SAC heard details of the time allocation statistics for 21B and 22A semesters as well as the proposals for 22B. SAC remains impressed by the low time losses caused by technical failures and congratulates the CFHT staff on their proactive approach that prevents unnecessary losses in observing time. The continued interest in all of the instruments across the entire partnership is encouraging, as is the healthy pressures on the instruments. SAC continues to encourage CFHT to promote SITELLE outside of the dominant user community in Canada.

QSO

The five CFHT instruments are operated in Queue Service Observing mode. At the end of the 21B semester, the group of Remote Observers was down from 4 to 3 and the process of hiring a new RO is ongoing. SAC is pleased to see that the first test of the new Kealahou QSO interface in November 2021 with ESPaDOnS was successful. For 21B, MegaCam had 41 nights allocated, WIRCam 8 nights, ESPaDOnS 20 nights, SITELLE 17 nights and SPIRou 84 nights. The time lost due to technical issues continues to be at a very low level (<2%).

For SPIRou the completion of A and B programs was very high with 111% and 80% respectively, due to a small amount of time lost with bad weather, and a generous number of nights scheduled. SITELLE and ESPaDOnS also had a good completion rate of A+B programs with 89% and 72% respectively. On the other hand MegaCam and WIRCam have a low completion rate with 57% and 58% respectively. MegaCam was the most affected by bad weather (39% of time). For WIRCam the reason for the low completion rate is essentially due to two A programs that could not be observed during the scheduled runs.

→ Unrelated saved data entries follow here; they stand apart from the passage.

Lemma endswith_suffix (s p : list N) :
  endswith s p = true <-> p `suffix_of` s.
Proof.
  unfold endswith. rewrite startswith_prefix. split.
  - intros [k Hk]. exists (reverse k).
    apply (inj reverse). by rewrite reverse_app, reverse_involutive.
  - intros [k ->]. exists (reverse k). by rewrite reverse_app.
Qed.

Lemma startswith_app (p t : list N) : startswith (p ++ t) p = true.
Proof. apply startswith_prefix. by exists t. Qed.

Lemma replace_from_drop (k : nat) (s old new : list N) :
  replace_from k s old new = replace_from 0 (drop k s) old new.
Proof.
  revert k. induction s as [|c s IH]; intros [|k]; try reflexivity.
  simpl. apply IH.
Qed.

(** The three equations of [str.replace] for a pattern that is not
    empty. *)
Lemma replace_nil (c : N) (old new : list N) :
  replace [] (c :: old) new = [].
Proof. reflexivity. Qed.

Lemma replace_match (c : N) (old new t : list N) :
  replace ((c :: old) ++ t) (c :: old) new
  = new ++ replace t (c :: old) new.
Proof.
  unfold replace. change ((c :: old) ++ t) with (c :: (old ++ t)).
  cbn [replace_from].
  change (c :: (old ++ t)) with ((c :: old) ++ t).
  rewrite startswith_app, replace_from_drop. f_equal.
  cbn [length]. rewrite Nat.sub_succ, Nat.sub_0_r.
  by rewrite drop_app_length.
Qed.

Lemma replace_skip (d : N) (s old new : list N) :
  old <> [] ->
  startswith (d :: s) old = false ->
  replace (d :: s) old new = d :: replace s old new.
Proof.
  intros Hne Hs. destruct old as [|c old]; [done |].
  unfold replace. cbn [replace_from]. by rewrite Hs.
Qed.

Lemma join_cons (sep p : list N) (ps : list (list N)) :
  join sep (p :: ps)
  = p ++ match ps with [] => [] | _ :: _ => sep ++ join sep ps end.
Proof. destruct ps; simpl; [by rewrite app_nil_r | done]. Qed.

Lemma occurs_nil (old : list N) : old <> [] -> ~ occurs old [].
Proof.
  intros Hne (a & b & H). symmetry in H.
  apply app_eq_nil in H as [_ H]. by apply app_eq_nil in H as [? _].
Qed.

Lemma occurs_cons (old : list N) (d : N) (s : list N) :
  occurs old (d :: s) -> old `prefix_of` (d :: s) \/ occurs old s.
Proof.
  intros ([|d' a] & b & H).
  - left. by exists b.
  - right. injection H as _ ->. by exists a, b.
Qed.

(** [str.replace] cuts the string at occurrences of [old]: the pieces
    hold no occurrence, [old] stood between them and [new] stands there
    in the result. *)
Lemma replace_chunks (s old new : list N) :
  old <> [] ->
  exists chunks : list (list N),
    chunks <> [] /\ s = join old chunks
    /\ replace s old new = join new chunks
    /\ Forall (fun chunk => ~ occurs old chunk) chunks.
Proof.
  intros Hne. remember (length s) as n eqn:Hn. revert s Hn.
  induction n as [n IH] using lt_wf_ind. intros s Hn.
  destruct s as [|d s].
  - exists [[]]. destruct old as [|c old]; [done |].
    repeat split; try done. constructor; [|constructor].
    by apply occurs_nil.
  - destruct (startswith (d :: s) old) eqn:Hs.
    + apply startswith_prefix in Hs as [t Ht].
      destruct old as [|c old]; [done |].
      destruct (IH (length t)) with (s := t)
        as (chunks & Hc & Hj & Hr & Hf); [| done |].
      { subst n. rewrite Ht, length_app. simpl. lia. }
      exists ([] :: chunks). rewrite Ht, replace_match, !join_cons.
      destruct chunks as [|ch rest]; [done |].
      rewrite <- Hj, <- Hr. split_and!; try done.
      constructor; [by apply occurs_nil | done].
    + destruct (IH (length s)) with (s := s)
        as (chunks & Hc & Hj & Hr & Hf); [subst n; simpl; lia | done |].
      destruct chunks as [|ch rest]; [done |].
      exists ((d :: ch) :: rest). rewrite replace_skip by done.
      rewrite !join_cons in *. rewrite <- !app_comm_cons, <- Hj, <- Hr.
      split_and!; try done.
      apply Forall_cons in Hf as [Hch Hrest].
      constructor; [| done]. intros Ho.
      apply occurs_cons in Ho as [[k Hk] | Ho]; [| done].
      assert (startswith (d :: s) old = true) as Hs'; [| congruence].
      apply startswith_prefix. rewrite Hj, app_comm_cons, Hk.
      rewrite <- !app_assoc. by eexists.
Qed.

Lemma replace_absent (s old new : list N) :
  old <> [] -> ~ occurs old s -> replace s old new = s.
Proof.
  intros Hne. induction s as [|d s IH]; intros Ho.
  - by destruct old.
  - rewrite replace_skip; [f_equal; apply IH | done |].
    + intros (a & b & ->). apply Ho. by exists (d :: a), b.
    + destruct (startswith (d :: s) old) eqn:Hs; [| done].
      apply startswith_prefix in Hs as [k Hk]. destruct Ho.
      by exists [], k.
Qed.

Lemma rsplit_head_Some (s : list N) (sep : N) (h : list N) :
  rsplit_head s sep = Some h ->
  exists t, (sep ∉ t) /\ s = h ++ sep :: t.
Proof.
  revert h. induction s as [|c s IH]; intros h; simpl; [done |].
  destruct (rsplit_head s sep) as [h' |] eqn:Hs.
  - intros [= <-]. destruct (IH h' eq_refl) as (t & Ht & ->).
    by exists t.
  - assert (sep ∉ s) as Hnot.
    { clear IH. induction s as [|d s IHs]; [apply not_elem_of_nil |].
      simpl in Hs. destruct (rsplit_head s sep); [done |].
      destruct (N.eqb_spec d sep); [done |].
      apply not_elem_of_cons. split; [done | by apply IHs]. }
    destruct (N.eqb_spec c sep) as [-> |]; [| done].
    intros [= <-]. by exists s.
Qed.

All the PI agencies fared about the same overall during semester 2021B. The SIGNALS and SLS programs are now reaching 80% completeness while CFIS, hit by bad weather, is a bit behind.

GRACES

The banked CFHT allocation for GRACES continues to grow but is still below the threshold of 14 nights overall deemed necessary to make a useful call for proposals for France. SAC anticipates another CNRS CFHT-Gemini call for proposals next semester.

2022 CFHT Users' Meeting

SAC congratulates the LOC for organizing a successful CFHT Users' Meeting in hybrid format with some participants at the Observatory in Strasbourg and others joining remotely. SAC was impressed by the excellent science talks highlighting the productivity of CFHT and noted the many talks using data from the current generation of large programs. As lessons learned for the future, SAC recommends surveying the user communities before Users' Meetings to help prepare for discussions during the meeting. The hybrid format allows for participation of users who could not attend or prefer not to travel but is a more challenging format for discussions.

Operational and Development Priorities:

  1. Primary mirror support repair
  2. Normal operations
  3. K1
  4. MSE, including pathfinder
  5. SPIRou upgrade and DRS support
  6. VISION modes 1 and 2

Next SAC Meeting

The next SAC meeting is targeted for the week of November 14-18 2022, with the exact dates to be determined later. We hope that the meeting will be in-person (allowing for remote participation as needed) in Hawaii.